Differential dataflow provides a binary join operator that matches records in its two inputs with the same key, and produces the pairs of values. While this operator serves its role well, its naive implementation needs to maintain each of its inputs in indexed form to respond quickly to changes on either input.

In the example above, we might write

edges.join(&edges)
     .map(|(a,(b,c))| ((b,c),a))
     .semijoin(&edges)
     .map(|((b,c),a)| (a,b,c));

This produces all triples (a,b,c) satisfying the triangle definition above, and it will update incrementally for arbitrary changes to the edges collection. Unfortunately, the first input to semijoin has size proportional to the sum of the squares of the degrees in the graph, which can be quite large.

The database community has a few remedies for this problem, and we will be borrowing two of them.

Delta queries

Starting from the triangles query above, let's treat each of the three uses of edges as distinct relations.

triangles(a,b,c) := edge1(a,b), edge2(b,c), edge3(a,c)

We can write relational "delta queries" for how the triangles collection should change as a function of changes to any of the input relations.

d_tris1(a,b,c) := d_edge1(a,b), edge2(b,c), edge3(a,c)
d_tris2(a,b,c) := d_edge2(b,c), edge1(a,b), edge3(a,c)
d_tris3(a,b,c) := d_edge3(a,c), edge1(a,b), edge2(b,c)

All I've done here is written three rules by taking each relation in turn, replacing it by a version with a d_ prefix, and then listing the remaining relations. Each of these queries tell us how to respond to a change to the associated relation.

Delta queries are appealing because they can be implemented in a stateless manner, maintaining only the indexed representations of edges (probably indexed both by source and by destination). They do not need to maintain intermediate collections, as differential dataflow does by default.

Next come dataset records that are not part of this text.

(** The view [cancel]: for the requester or an administrator. *)
Definition cancel (now : string) (current_user : User.t) (booking_id : Z) :
    M App (Response unit) :=
  booking ← lift_db (bookings_dao.get_booking_by_id booking_id);
  match booking with
  | None => abort 404
  | Some booking =>
      if bool_decide (Booking.requester_id booking ≠ User.user_id current_user)
         && negb (User.is_admin current_user)
      then abort 403
      else
        lift_db (bookings_dao.cancel_booking now booking_id);;
        flash "Booking cancelled." "info";;
        mret (redirect "bookings.my_bookings" [])
  end.

(** The view [complete]: for the owner of the resource or an
    administrator. *)
Definition complete (now : string) (current_user : User.t) (referrer : option string)
    (booking_id : Z) : M App (Response unit) :=
  booking ← lift_db (bookings_dao.get_booking_by_id booking_id);
  match booking with
  | None => abort 404
  | Some booking =>
      resource ← lift_db (resources_dao.get_resource_by_id
                            (Booking.resource_id booking) true);
      match resource with
      | None => abort 404
      | Some resource =>
          _ensure_owner_or_admin current_user (Resource.owner_id resource);;
          lift_db (bookings_dao.complete_booking now booking_id);;
          flash "Booking marked as completed." "success";;
          mret (redirect (or_else referrer "bookings.my_bookings") [])
      end
  end.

There is an important subtle detail, which the above example demonstrates: if there are simultaneous updates to many relations, we can't simply apply all delta queries at the same time. One change to edges could cause the three rules above to derive the same change multiple times. Instead, we need to execute the delta queries "in order", perhaps the order written above. Of course, we don't plan on actually doing that, but we can use timely dataflow's timestamps to impose a logical if not physical order on the execution.

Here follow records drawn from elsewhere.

(** The arguments that [Select] accepts and the slots of its result. *)
Lemma Select_slots (eaxis index : Z) (src dest : Pattern) :
  WellFormed src -> Select eaxis index src = Some dest ->
  let raxis := EaxisToRaxis (num_axes src) eaxis in
  0 <= raxis < num_axes src /\ 0 <= index < dim_of src eaxis /\
  0 <= eaxis /\
  WellFormed dest /\ num_axes dest = num_axes src - 1 /\
  offset dest = offset src + int32_wrap (index * stride_of src raxis) /\
  code dest = -1 /\
  (forall x, 0 <= x < num_axes src - 1 ->
     dim_of dest x = dim_of src (if x <? raxis then x else x + 1) /\
     stride_of dest x = stride_of src (if x <? raxis then x else x + 1)) /\
  (forall x, num_axes src - 1 <= x < KALDI_TENSOR_MAX_AXES ->
     dim_of dest x = 1 /\ stride_of dest x = 0).
Proof.
  intros Hw. pose proof Hw as (Hd & Hs & Hn).
  unfold Select. cbv zeta.
  set (raxis := EaxisToRaxis (num_axes src) eaxis).
  destruct (uint32_ge raxis (num_axes src)) eqn:E1; [discriminate|].
  destruct (inb (dims src) eaxis) eqn:E3; [|discriminate].
  destruct (uint32_ge index (dim_of src eaxis)) eqn:E2; [discriminate|].
  cbn [orb negb]. unfold uint32_ge in E1, E2. unfold inb in E3.
  apply orb_false_iff in E1 as [? ?], E2 as [? ?].
  apply andb_true_iff in E3 as [? _].
  unfold KALDI_TENSOR_MAX_AXES in *.
  set (d0 := set_num_axes fresh_pattern (num_axes src - 1)).
  assert (WellFormed d0) as Hw0
    by (apply WellFormed_fresh; unfold KALDI_TENSOR_MAX_AXES; lia).
  destruct (fold_set_axis_slots (fun r => r) (dim_of src) (stride_of src)
              (upto raxis)) with (p := d0)
    as ((Hw1 & Hn1 & Ho1 & Hc1) & Hin1 & Hout1); [| |done|].
  { rewrite map_id. apply NoDup_seqZ. }
  { intros r Hr. apply In_upto in Hr. unfold KALDI_TENSOR_MAX_AXES. lia. }
  set (d1 := foldl _ d0 (upto raxis)) in *.
  set (d2 := set_offset d1
               (offset src + int32_wrap (index * stride_of src raxis))).
  assert (WellFormed d2) as Hw2 by done.
  destruct (fold_set_axis_slots (fun r => r - 1) (dim_of src) (stride_of src)
              (seqZ (raxis + 1) (num_axes src - (raxis + 1))))
    with (p := d2) as ((Hw3 & Hn3 & Ho3 & Hc3) & Hin3 & Hout3); [| |done|].
  { apply (NoDup_fmap_2_strong (fun r => r - 1)); [|apply NoDup_seqZ].
    intros x y _ _ Hxy. lia. }
  { intros r Hr. apply list_elem_of_In, elem_of_seqZ in Hr.
    unfold KALDI_TENSOR_MAX_AXES. lia. }
  set (d3 := foldl _ d2 (seqZ (raxis + 1) _)) in *.
  destruct (fold_trivial_slots (num_axes src - 1)
              (5 - (num_axes src - 1)) d3 Hw3)
    as ((Hw4 & Hn4 & Ho4 & Hc4) & Hq4);
    [lia|unfold KALDI_TENSOR_MAX_AXES; lia|].
  set (d4 := foldl _ d3 (seqZ (num_axes src - 1) _)) in *.
  intros [= <-].
  split; [lia|]. split; [lia|]. split; [lia|]. split; [done|].
  split.
  { change (num_axes d4 = num_axes src - 1). rewrite Hn4, Hn3. exact Hn1. }
  split.
  { change (offset d4 =
            offset src + int32_wrap (index * stride_of src raxis)).
    by rewrite Ho4, Ho3. }
  split; [done|]. split.
  - intros x Hx.
    change (dim_of (set_code d4 (-1)) x) with (dim_of d4 x).
    change (stride_of (set_code d4 (-1)) x) with (stride_of d4 x).
    destruct (Hq4 x ltac:(lia)) as [-> ->].
    replace ((num_axes src - 1 <=? x) &&
             (x <? num_axes src - 1 + (5 - (num_axes src - 1))))
      with false by lia.
    destruct (Z.ltb_spec x raxis) as [Hlt|Hge].
    + destruct (Hout3 x ltac:(lia)) as [-> ->].
      { intros r Hr. apply list_elem_of_In, elem_of_seqZ in Hr. lia. }
      change (dim_of d2 x) with (dim_of d1 x).
      change (stride_of d2 x) with (stride_of d1 x).
      apply (Hin1 x). apply In_upto. lia.
    + replace x with (x + 1 - 1) at 1 3 by lia.
      apply (Hin3 (x + 1)). apply list_elem_of_In, elem_of_seqZ. lia.
  - intros x Hx.
    change (dim_of (set_code d4 (-1)) x) with (dim_of d4 x).
    change (stride_of (set_code d4 (-1)) x) with (stride_of d4 x).
    destruct (Hq4 x ltac:(lia)) as [-> ->].
    by replace ((num_axes src - 1 <=? x) &&
                (x <? num_axes src - 1 + (5 - (num_axes src - 1))))
      with true by lia.
Qed.

(** The used axes of the result of [Select] are the ones of the source
    without the selected axis. *)
Lemma Select_axes (eaxis index : Z) (src dest : Pattern) :
  WellFormed src -> Select eaxis index src = Some dest ->
  let raxis := EaxisToRaxis (num_axes src) eaxis in
  axes_of dest =
  map (fun q => (dim_of src q, stride_of src q)) (upto raxis) ++
  map (fun q => (dim_of src q, stride_of src q))
      (seqZ (raxis + 1) (num_axes src - (raxis + 1))).
Proof.
  intros Hw Hs. cbv zeta.
  destruct (Select_slots eaxis index src dest Hw Hs)
    as (Hr & _ & _ & Hw' & Hn' & _ & _ & Hx & _).
  set (raxis := EaxisToRaxis (num_axes src) eaxis) in *.
  rewrite axes_of_slots by done. rewrite Hn'. unfold upto.
  replace (num_axes src - 1)
    with (raxis + (num_axes src - (raxis + 1))) at 1 by lia.
  rewrite seqZ_app, map_app by lia. f_equal.
  - apply map_ext_in. intros q Hq. apply In_upto in Hq.
    destruct (Hx q ltac:(lia)) as [-> ->].
    by replace (q <? raxis) with true by lia.
  - replace (raxis + 1) with (1 + (0 + raxis)) by lia.
    rewrite <- (fmap_add_seqZ 1 (0 + raxis)).
    change (Z.add 1 <$> ?l) with (map (Z.add 1) l). rewrite map_map.
    apply map_ext_in. intros q Hq.
    apply list_elem_of_In, elem_of_seqZ in Hq.
    destruct (Hx q ltac:(lia)) as [-> ->].
    replace (q <? raxis) with false by lia.
    by replace (q + 1) with (1 + q) by lia.
Qed.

In examples/delta_query.rs we can write these three rules as so:

// d_tris1(a,b,c) := d_edge1(a,b), edge2(b,c), edge3(a,c)
let d_tris1 = forward
    .propose_using(&mut neu_forward.extend_using(|(_a,b)| *b))
    .validate_using(&mut neu_forward.extend_using(|(a,_b)| *a))
    .map(|((a,b),c)| (a,b,c));

// d_tris2(a,b,c) := d_edge2(b,c), edge1(a,b), edge3(a,c)
let d_tris2 = forward
    .propose_using(&mut alt_reverse.extend_using(|(b,_c)| *b))
    .validate_using(&mut neu_reverse.extend_using(|(_b,c)| *c))
    .map(|((b,c),a)| (a,b,c));

// d_tris3(a,b,c) := d_edge3(a,c), edge1(a,b), edge2(b,c)
let d_tris3 = forward
    .propose_using(&mut alt_forward.extend_using(|(a,_c)| *a))
    .validate_using(&mut alt_reverse.extend_using(|(_a,c)| *c))
    .map(|((a,c),b)| (a,b,c));

where the alt and neu prefixes refer to whether the data are old or new (old data can't "see" new data until the next timestamp), and the forward and reverse suffixes are the direction the data are indexed.

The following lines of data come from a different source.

Lemma check_never_returns_past_cursor (w : World.t)
    (store : Store.t) (st : Notification.State) (fuel : nat) :
  store <> [] ->
  (forall r, In r store -> test_value (cursor st) (Some r) = Returned true) ->
  snd (Notification.check w fuel store st) <> Returned tt.
Proof.
  intros Hne Hall. rewrite check_unfold.
  destruct (@get_notification_data_some store 0 Hne) as (r & G). rewrite G.
  pose proof (@check_while_never_returns_past_cursor w store (cursor st)
                fuel Hall 0%nat r st
                (get_notification_data_in _ _ G) eq_refl) as H.
  destruct (Notification.check_while w store fuel 0 (Some r) st)
    as [st' [[]| |]]; simpl in *; congruence.
Qed.

(** With an older record left in the table the scan does stop at it:
    baseline on record 3, record 3 deleted, record 4 inserted, records 1 and
    2 still there. *)
Example check_stops_at_older_record :
  exists st',
    Notification.check Scenario.env 5 Scenario.store_124 Scenario.baseline_3
    = (st', Returned tt) /\
    Notification.handed st' = [Scenario.row 4 40] /\
    cursor st' = (Some 4%Z, Some (Some 40%Z)).
Proof.
  exists (fst (Notification.check Scenario.env 5 Scenario.store_124
                 Scenario.baseline_3)).
  repeat split.
Qed.

(** A poll of the empty table returns at once and changes nothing. *)
Lemma check_on_empty_store (w : World.t) (fuel : nat)
    (st : Notification.State) :
  Notification.check w fuel [] st = (st, Returned tt).
Proof. reflexivity. Qed.

(* ================================================================== *)
(** * Startup *)

(** What [setup] leaves behind: nothing dispatched, and the cursor on the
    id and the delivered date of the newest row, or unset on an empty table. *)
Lemma setup_state (args : argparse.Namespace) (startup : Store.t)
    (st : Notification.State) :
  Notification.setup args startup = Returned st ->
  Notification.handed st = [] /\
  Notification.posted st = [] /\
  cursor st =
  match Notification.get_notification_data startup 0 with
  | Some x => (Some (rec_id x), Some (delivered_date x))
  | None => (None, None)
  end.
Proof.
  unfold Notification.setup.
  destruct (argparse.version args); [discriminate|].
  destruct (Notification.validate_args args) as [args' [[]| |]];
    try discriminate.
  destruct (argparse.provider args') as [|name|]; try discriminate.
  destruct (dict_get PROVIDERS name) as [c|]; [|discriminate].
  intros H. injection H as <-.
  destruct (Notification.get_notification_data startup 0) as [x|];
    destruct (argparse.test args'), (argparse.silent args'); simpl;
    repeat split.
Qed.

(** C7, at the input the claim names: after [setup] on an empty table
    both cursor attributes are unassigned, and the first poll that finds a
    row in the table then reads the unassigned [last_id] and ends in an
    [AttributeError]: nothing is dispatched, the cursor stays unassigned, and
    the exception ends the scheduler. *)
Theorem check_raises_when_cursor_unset (env : Notification.Env) (fuel : nat)
    (args : argparse.Namespace) (st : Notification.State) (store : Store.t) :
  Notification.setup args [] = Returned st ->
  store <> [] ->
  cursor st = (None, None) /\
  Notification.check env fuel store st
  = (st, Raised (AttributeError "last_id")).
Proof.
  intros Hs Hne. apply setup_state in Hs. destruct Hs as (_ & _ & Hc).
  simpl in Hc. split; [exact Hc|].
  rewrite check_unfold.
  destruct (@get_notification_data_some store 0 Hne) as (r & G). rewrite G.
  rewrite check_while_unfold, Hc. reflexivity.
Qed.

Lemma check_raises_when_cursor_unset_witness :
  let st := Scenario.at_cursor None None in
  Notification.setup Scenario.prowl_args [] = Returned st /\
  Scenario.store_4 <> [] /\
  cursor st = (None, None) /\
  Notification.check Scenario.env 5 Scenario.store_4 st
  = (st, Raised (AttributeError "last_id")).
Proof.
  split; [reflexivity|]. split; [discriminate|].
  apply (@check_raises_when_cursor_unset Scenario.env 5 Scenario.prowl_args).
  - reflexivity.
  - discriminate.
Defined.

(* ================================================================== *)
(** * Records present at startup *)

Section Baseline.

Open Scope Z_scope.

Lemma dates_follow_ids_spec (store : Store.t) :
  dates_follow_ids store = true ->
  forall a b x y,
    In a store -> In b store -> rec_id a < rec_id b ->
    Notification.effective_date a = Some x ->
    Notification.effective_date b = Some y ->
    x < y.
Proof.
  unfold dates_follow_ids. rewrite forallb_forall.
  intros H a b x y Ha Hb Hlt Ex Ey.
  specialize (H a Ha). rewrite forallb_forall in H. specialize (H b Hb).
  apply Z.ltb_lt in Hlt. rewrite Hlt in H. simpl in H.
  unfold date_before in H. rewrite Ex, Ey in H. now apply Z.ltb_lt.
Qed.

Lemma same_record_spec (r r' : Row) :
  same_record r r' = true ->
  rec_id r = rec_id r' /\
  Notification.effective_date r = Notification.effective_date r'.
Proof.
  unfold same_record. intros H. apply andb_prop in H. destruct H as [H1 H2].
  apply Z.eqb_eq in H1. split; [exact H1|].
  destruct (Notification.effective_date r),
           (Notification.effective_date r'); try discriminate; auto.
  apply Z.eqb_eq in H2. now subst.
Qed.

Lemma survivors_spec (ids : list Z) (earlier later : Store.t) :
  survivors ids earlier later = true ->
  forall r, In r later -> In (rec_id r) ids ->
  exists r', In r' earlier /\ rec_id r = rec_id r' /\
             Notification.effective_date r = Notification.effective_date r'.
Proof.
  unfold survivors. rewrite forallb_forall. intros H r Hr Hid.
  specialize (H r Hr).
  assert (E : existsb (Z.eqb (rec_id r)) ids = true).
  { apply existsb_exists. exists (rec_id r). split; [exact Hid|].
    apply Z.eqb_refl. }
  rewrite E in H. simpl in H. apply existsb_exists in H.
  destruct H as (r' & Hr' & Hs). apply same_record_spec in Hs.
  exists r'. tauto.
Qed.

(** The loop test sees of a row its id and its effective date only. *)
Lemma test_value_same_record (c : option Z * option (option Z)) (r r' : Row) :
  rec_id r = rec_id r' ->
  Notification.effective_date r = Notification.effective_date r' ->
  test_value c (Some r) = test_value c (Some r').
Proof. unfold test_value. now intros -> ->. Qed.

(** Once the cursor sits on the row with the largest id, and dates follow
    ids, no row of the table passes the loop test. *)
Lemma no_row_passes_at_newest (store : Store.t) (x : Row) (stamp : option Z) :
  dates_follow_ids store = true ->
  In x store ->
  (forall r, In r store -> rec_id r <= rec_id x) ->
  (stamp = Notification.effective_date x \/ stamp = delivered_date x) ->
  forall r, In r store ->
    test_value (Some (rec_id x), Some stamp) (Some r) <> Returned true.
Proof.
  intros Hd Hx Hmax Hstamp r Hr T.
  apply test_value_true in T.
  destruct T as (lid & ld & d & E & Er & Hne & Hle).
  injection E as <- ->.
  assert (Ex : Notification.effective_date x = Some ld).
  { destruct Hstamp as [<-|Hs]; [reflexivity|].
    unfold Notification.effective_date. now rewrite <- Hs. }
  specialize (Hmax r Hr).
  assert (Hlt : rec_id r < rec_id x) by lia.
  pose proof (dates_follow_ids_spec _ Hd r x Hr Hx Hlt Er Ex). lia.
Qed.

Variable w : World.t.
Variable fuel : nat.
Variable ids : list Z.

Lemma check_keeps_settled (earlier store : Store.t)
    (st st' : Notification.State) (o : Py.outcome unit) :
  settled ids st earlier ->
  survivors ids earlier store = true ->
  dates_follow_ids store = true ->
  Notification.check w fuel store st = (st', o) ->
  (forall r, In r (Notification.handed st') -> ~ In (rec_id r) ids) /\
  (o = Returned tt -> settled ids st' store).
Proof.
  intros [Hh Ht] Hsurv Hd H.
  assert (Hh' : forall r, In r (Notification.handed st') ->
                          ~ In (rec_id r) ids).
  { destruct (check_hands_passing_rows _ _ _ _ H) as (news & Hn & Hall).
    intros r Hr Hid. rewrite Hn in Hr. apply in_app_or in Hr.
    destruct Hr as [Hr|Hr]; [exact (Hh r Hr Hid)|].
    rewrite Forall_forall in Hall. destruct (Hall r Hr) as [Hin T].
    destruct (survivors_spec _ _ _ Hsurv r Hin Hid) as (r' & Hr' & E1 & E2).
    apply (Ht r' Hr'); [now rewrite <- E1|].
    now rewrite <- (test_value_same_record _ r r' E1 E2). }
  split; [exact Hh'|].
  intros ->. split; [exact Hh'|].
  pose proof (@check_cursor_outcome w fuel store st _ _ H) as Hc.
  destruct (Notification.get_notification_data store 0) as [x|] eqn:G.
  - destruct Hc as (Hc & Hx & Hmax). rewrite Hc.
    intros r Hr _. eapply no_row_passes_at_newest; eauto.
  - intros r Hr. exfalso.
    destruct (@get_notification_data_some store 0) as (y & Gy);
      [intros E; now rewrite E in Hr | congruence].
Qed.

Lemma run_keeps_settled (ticks : list Store.t) :
  forall (earlier : Store.t) (st st' : Notification.State)
         (o : Py.outcome unit),
    settled ids st earlier ->
    history ids earlier ticks = true ->
    forallb dates_follow_ids ticks = true ->
    Notification.run w fuel ticks st = (st', o) ->
    forall r, In r (Notification.handed st') -> ~ In (rec_id r) ids.
Proof.
  induction ticks as [|store later IH]; intros earlier st st' o Hs Hh Hd H.
  - simpl in H. injection H as <- <-. exact (proj1 Hs).
  - simpl in Hh, Hd, H.
    apply andb_prop in Hh. destruct Hh as [Hsurv Hh].
    apply andb_prop in Hd. destruct Hd as [Hd Hds].
    unfold Py.bind in H.
    destruct (Notification.check w fuel store st) as [st1 o1] eqn:C.
    destruct (check_keeps_settled _ Hs Hsurv Hd C) as [Hh1 Hs1].
    destruct o1 as [[]| |].
    + exact (IH store st1 st' o (Hs1 eq_refl) Hh Hds H).
    + injection H as <- <-. exact Hh1.
    + injection H as <- <-. exact Hh1.
Qed.

End Baseline.

(** C5, the claim as stated fails: records 2 and 3 carry the same date;
    the program starts with records 1, 2, 3 in the table, record 3 is then
    dismissed, and the next poll dispatches record 2, which was in the table
    at startup. *)
Lemma startup_record_dispatched_on_tie :
  exists st',
    Scenario.store_tie <> [] /\
    Notification.main Scenario.env 5 Scenario.prowl_args Scenario.store_tie
      [Scenario.store_tie_less_3] = (Some st', Returned tt) /\
    Notification.handed st' = [Scenario.row 2 10] /\
    In (Scenario.row 2 10) Scenario.store_tie.
Proof.
  exists (fst (Notification.check Scenario.env 5 Scenario.store_tie_less_3
                 (Scenario.at_cursor (Some 3%Z) (Some (Some 10%Z))))).
  split; [discriminate|]. split; [reflexivity|]. split; [reflexivity|].
  simpl. auto.
Qed.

There is clearly a lot of code jargon going on here, but this all works and maintains a fixed memory footprint, proportional to the number of edges rather than the number of intermediate triangle candidates.

Worst-case optimal joins

If you don't know what these are you are in for a treat.

Worst-case optimal joins are a new way of join processing that operate attribute-at-a-time, rather than relation-at-a-time, and which take time proportional to the worst-case possible result size set. For something like triangle computation, this is at most the number of edges raised to the power 1.5, which is better than the power 2, which is what a traditional relational engine would guarantee.

There are several worst-case optimal join algorithms, but my favorite comes from the dataflow-join repository. The gist here is that whenever you have a tuple like (a,b) to which you are thinking about adding a new attribute c, best to take stock of the possible ways that the new attribute c might be added. For example, in

d_tris1(a,b,c) := d_edge1(a,b), edge2(b,c), edge3(a,c)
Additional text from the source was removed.